Immunosuppressant indulges EBV reactivation and related lymphoproliferative disease by inhibiting Vδ2+ T cells activities after hematopoietic transplantation for blood malignancies

Background Following the extensive use of immunosuppressive drugs in the clinic, immunosuppression-associated side effects have received increasing attention. Epstein-Barr virus (EBV) reactivation and related lymphoproliferative diseases (LPD) are the lethal complications observed after allogeneic hematopoietic cell transplantation (alloHCT). While studies generally suggest an association between immunosuppressants and EBV reactivation, the effects of specific immunosuppressive drugs and which T-cell subsets mediate these correlations are unclear. V delta 2(+) T cells are correlated with EBV reactivation after alloHCT. Researchers have not determined whether V delta 2(+) T-cell activities are affected by immunosuppressants and thereby facilitate EBV reactivation and related LPD. Methods A clinical cohort study of 170 patients with hematopoietic malignancies who received haploidentical hematopoietic cell transplantation (haploHCT) was performed to investigate whether the early cessation of mycophenolate mofetil (MMF) decreases EBV reactivation and related LPD and to determine whether this change is associated with the recovery of V delta 2 (+) T cells after transplantation. The effects of MMF on the expansion and anti-EBV capacity of V delta 2(+) T cells were detected in vitro and in an immunodeficient mouse model.
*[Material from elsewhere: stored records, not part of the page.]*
(* ===== verification/RuntimeExecutions.v ===== *)
(** Runtime executions, active slots and their projection from scenario runs:
    apps/web/src/lib/runtime-executions.ts on the store of [Store].

    A handler reads the database before it writes it, and other requests may run
    between the two: handlers take the database they read and the database their
    batch runs on as separate arguments. *)
From stdpp Require Import base list strings pretty relations.
From Stdlib Require Import ZArith Lia.
From S2P Require Import Prelude Json RunState Store.

Open Scope string_scope.
Open Scope list_scope.
Open Scope Z_scope.

(** * Errors *)

Record AppError : Type := appError {
  err_status : Z;
  err_code : string;
  err_message : string;
}.

Definition invalidRuntimeInput (message : string) : AppError :=
  appError 400 "runtime_execution_invalid" message.

Definition activeRuntimeSlotConflict : AppError :=
  appError 409 "runtime_active_slot_conflict" "the user already has an active scenario runtime".

Definition isActiveRuntimeSlotConflict (c : Constraint) : bool :=
  match c with
  | uq_active_runtime_slots | uq_scenario_runs_active_key => true
  | _ => false
  end.

(** What a caller sees of a failed write: an error of this module or the
    database's own. *)
Inductive StoreError : Type :=
| app_error (e : AppError)
| db_error (c : Constraint).

(** * Input validation *)

Definition requiredId (value : option string) (name : string) : result StoreError string :=
  match read_opt_string value with
  | Some s => Ok s
  | None => Err (app_error (invalidRuntimeInput (name +:+ " must be a non-empty string")))
  end.

Definition normalizedOptionalId (value : option string) : result StoreError (option string) :=
  match value with
  | None => Ok None
  | Some v => s <-? requiredId (Some v) "identifier"; Ok (Some s)
  end.

Definition positiveInteger (value : Z) (name : string) : result StoreError Z :=
  throw_if negb (safe_integer value) || (value <=? 0)
    with app_error (invalidRuntimeInput (name +:+ " must be a positive integer"));
  Ok value.

Definition nonNegativeInteger (value : Z) (name : string) : result StoreError Z :=
  throw_if negb (safe_integer value) || (value <? 0)
    with app_error (invalidRuntimeInput (name +:+ " must be a non-negative integer"));
  Ok value.

Definition validTimestamp (value : Z) (name : string) : result StoreError Z :=
  nonNegativeInteger value name.

Definition optionalTimestamp (value : option Z) (name : string) : result StoreError (option Z) :=
  match value with
  | None => Ok None
  | Some v => t <-? validTimestamp v name; Ok (Some t)
  end.

Definition validateProviderIdentity (providerConnectionId : option string)
  : result StoreError unit :=
  match providerConnectionId with
  | Some _ => Err (app_error (appError 400 "runtime_provider_identity_invalid"
      "agent runtimes cannot reference an external provider connection"))
  | None => Ok ()
  end.

Record RuntimeVmSpec : Type := mkVmSpec {
  spec_vmId : string;
  spec_ordinal : Z;
  spec_runtimeVmName : string;
  spec_imageKey : json;
  spec_imageSha256 : string;
  spec_cpuMillis : Z;
  spec_memoryMib : Z;
  spec_diskMib : Z;
}.

Record Resources : Type := mkResources {
  rsrc_cpuMillis : Z;
  rsrc_memoryMib : Z;
  rsrc_worstCaseDiskMib : Z;
}.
Results A reduction in the course of MMF significantly improved the recovery of V delta 2(+) T cells from 30 to 90 days after haploHCT (p=0.002, p=0.042 and p=0.035, respectively), accompanied by a significant decrease in EBV reactivation (from 26% to 13%, p=0.033) and EBV-LPD (from 10.6% to 2.4%, p=0.029). The day-30 V delta 2(+) T level remained an independent factor for EBV reactivation in patients with different MMF durations (p=0.007). In the in-vitro experiments, MMF inhibited V delta 2(+) T-cell expansion and its cytotoxicity on EBV-transformed malignant cells. Furthermore, the therapeutic and prophylactic effects of adoptively transferred human V delta 2(+) T cells were attenuated by the MMF treatment in immunodeficient mice with EBV-LPD. Conclusions These results elucidated a negative effect of immunosuppressants on the anti-EBV capacity of V delta 2(+) T cells. Strategies that appropriately relieve the immunosuppression may improve anti-EBV immunity by increasing the activity of V delta 2(+) T cells after alloHCT.